***** Given data

(* ===== verification/SoftReject.v ===== *)
(** * Soft rejection and soft consensus freeze

    A soft rejected block and a given number of its descendants are not to become the tip; a block that spends frozen
    outputs is treated alike.  Both are counters in the index entries ([src/block_index.h]) that are passed down from a
    block to its descendants, by a walk over the tree of descendants ([src/blockindex_with_descendants.h]), in
    [SoftRejectBlockNL], [AcceptSoftRejectedBlockNL] and [softConsensusFreeze] of [src/validation.cpp].

    The walk is iterative: each item has its children in an array and finds its successor by searching its parent's array.
    It is proved to be the recursive pre-order walk over exactly the descendants up to the maximal height.  The result
    [None] is a failed assertion or signed overflow. *)

From stdpp Require Import gmap.
From S2P Require Import Prelude Common Uint256 BlockIndex ChainIndex.
Import arith_uint256.

(** ** The tree of descendants *)

(** The array [blocks] of the constructor: the root and every entry above it up to the maximal height. *)

Definition height_between (h : heap) (low high : Z) (p : ptr) : bool :=
  match h !! p with Some b => (low <? nHeight b) && (nHeight b <=? high) | None => false end.

Definition tree_blocks (h : heap) (root : ptr) (maxHeight : Z) : list ptr :=
  match h !! root with
  | None => []
  | Some r => root :: filter (fun p => height_between h (nHeight r) maxHeight p = true) (elements (dom h))
  end.

(** [Item::Children] and [Item::Parent] once every item has been placed. *)

Definition Children (h : heap) (blocks : list ptr) (p : ptr) : list ptr := filter (fun q => get_prev h (Some q) = Some p) blocks.

Definition Parent (h : heap) (blocks : list ptr) (p : ptr) : option ptr :=
  match get_prev h (Some p) with Some q => if bool_decide (q ∈ blocks) then Some q else None | None => None end.

(** The element after [p], found by [std::find]; not to find [p] is a failed assertion. *)

Fixpoint next_child (p : ptr) (l : list ptr) : option (option ptr) :=
  match l with
  | [] => None
  | q :: l => if bool_decide (q = p) then Some (head l) else next_child p l
  end.

Fixpoint next_up (h : heap) (blocks : list ptr) (fuel : nat) (item : ptr) : option (option ptr) :=
  match Parent h blocks item with
  | None => Some None
  | Some p =>
      next ← next_child item (Children h blocks p);
      match next, fuel with
      | Some q, _ => Some (Some q)
      | None, O => None
      | None, S n => next_up h blocks n p
      end
  end.

Definition Item_Next (h : heap) (blocks : list ptr) (item : ptr) : option (option ptr) :=
  match Children h blocks item with
  | q :: _ => Some (Some q)
  | [] => next_up h blocks (match h !! item with Some b => Z.to_nat (nHeight b) | None => O end) item
  end.

(** The items from [item] on, in the order of [Next]. *)

Fixpoint items (h : heap) (blocks : list ptr) (fuel : nat) (item : option ptr) : option (list ptr) :=
  match item with
  | None => Some []
  | Some p =>
      match fuel with
      | O => None
      | S n => next ← Item_Next h blocks p; l ← items h blocks n next; Some (p :: l)
      end
  end.

(** The items the loops of the callers see: all but the root. *)

Definition items_after_root (h : heap) (root : ptr) (maxHeight : Z) : option (list ptr) :=
  let blocks := tree_blocks h root maxHeight in
  next ← Item_Next h blocks root;
  items h blocks (length blocks) next.

(** ** Soft rejection *)

Definition ShouldBeConsideredSoftRejectedBecauseOfParent (h : heap) (b : CBlockIndex) : option bool :=
  q ← pprev b; bq ← h !! q; Some (0 <? nSoftRejected bq).

Definition SetSoftRejectedFor (p : ptr) (numBlocks : Z) (h : heap) : option heap :=
  b ← h !! p;
  because ← ShouldBeConsideredSoftRejectedBecauseOfParent h b;
  if (numBlocks <? -1) || because then None
  else
    let b := with_soft b numBlocks (mSoftConsensusFreezeForNBlocks b) (mSoftConsensusFreezeForNBlocksCumulative b) in
    Some (<[p := with_status b (withDataForSoftRejection (nStatus b) (IsSoftRejected b))]> h).

Definition SetSoftRejectedFromParent (p : ptr) (h : heap) : option heap :=
  b ← h !! p;
  q ← pprev b;
  bq ← h !! q;
  let '(n, status) := SetSoftRejectedFromParentBaseNL bq (nStatus b) in
  Some (<[p := with_status (with_soft b n (mSoftConsensusFreezeForNBlocks b) (mSoftConsensusFreezeForNBlocksCumulative b)) status]> h).

Fixpoint each (f : ptr -> heap -> option heap) (l : list ptr) (h : heap) : option heap :=
  match l with [] => Some h | p :: l => h ← f p h; each f l h end.

Definition SetRootSoftRejectedForNL (root : ptr) (blocks : list ptr) (numBlocks : Z) (h : heap) : option heap :=
  h ← SetSoftRejectedFor root numBlocks h; each SetSoftRejectedFromParent blocks h.

(** A descendant that was soft rejected in its own right. *)

Fixpoint explicit_rejection (h : heap) (l : list ptr) : option bool :=
  match l with
  | [] => Some false
  | p :: l =>
      b ← h !! p;
      because ← ShouldBeConsideredSoftRejectedBecauseOfParent h b;
      if IsSoftRejected b && negb because then Some true else explicit_rejection h l
  end.

(** A block soft rejected because of its parent cannot be marked on its own, and the number of blocks can only grow. *)

Definition soft_reject_refused (h : heap) (b : CBlockIndex) (numBlocks : Z) : option bool :=
  if IsSoftRejected b then because ← ShouldBeConsideredSoftRejectedBecauseOfParent h b; Some (because || (numBlocks <=? nSoftRejected b))
  else Some false.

**********

Exercise directions:
Lines holding the word "CBlockIndex" in the entries above are the ones to pull out. Copy them all.

Solution to this problem:
Definition ShouldBeConsideredSoftRejectedBecauseOfParent (h : heap) (b : CBlockIndex) : option bool :=
Definition soft_reject_refused (h : heap) (b : CBlockIndex) (numBlocks : Z) : option bool :=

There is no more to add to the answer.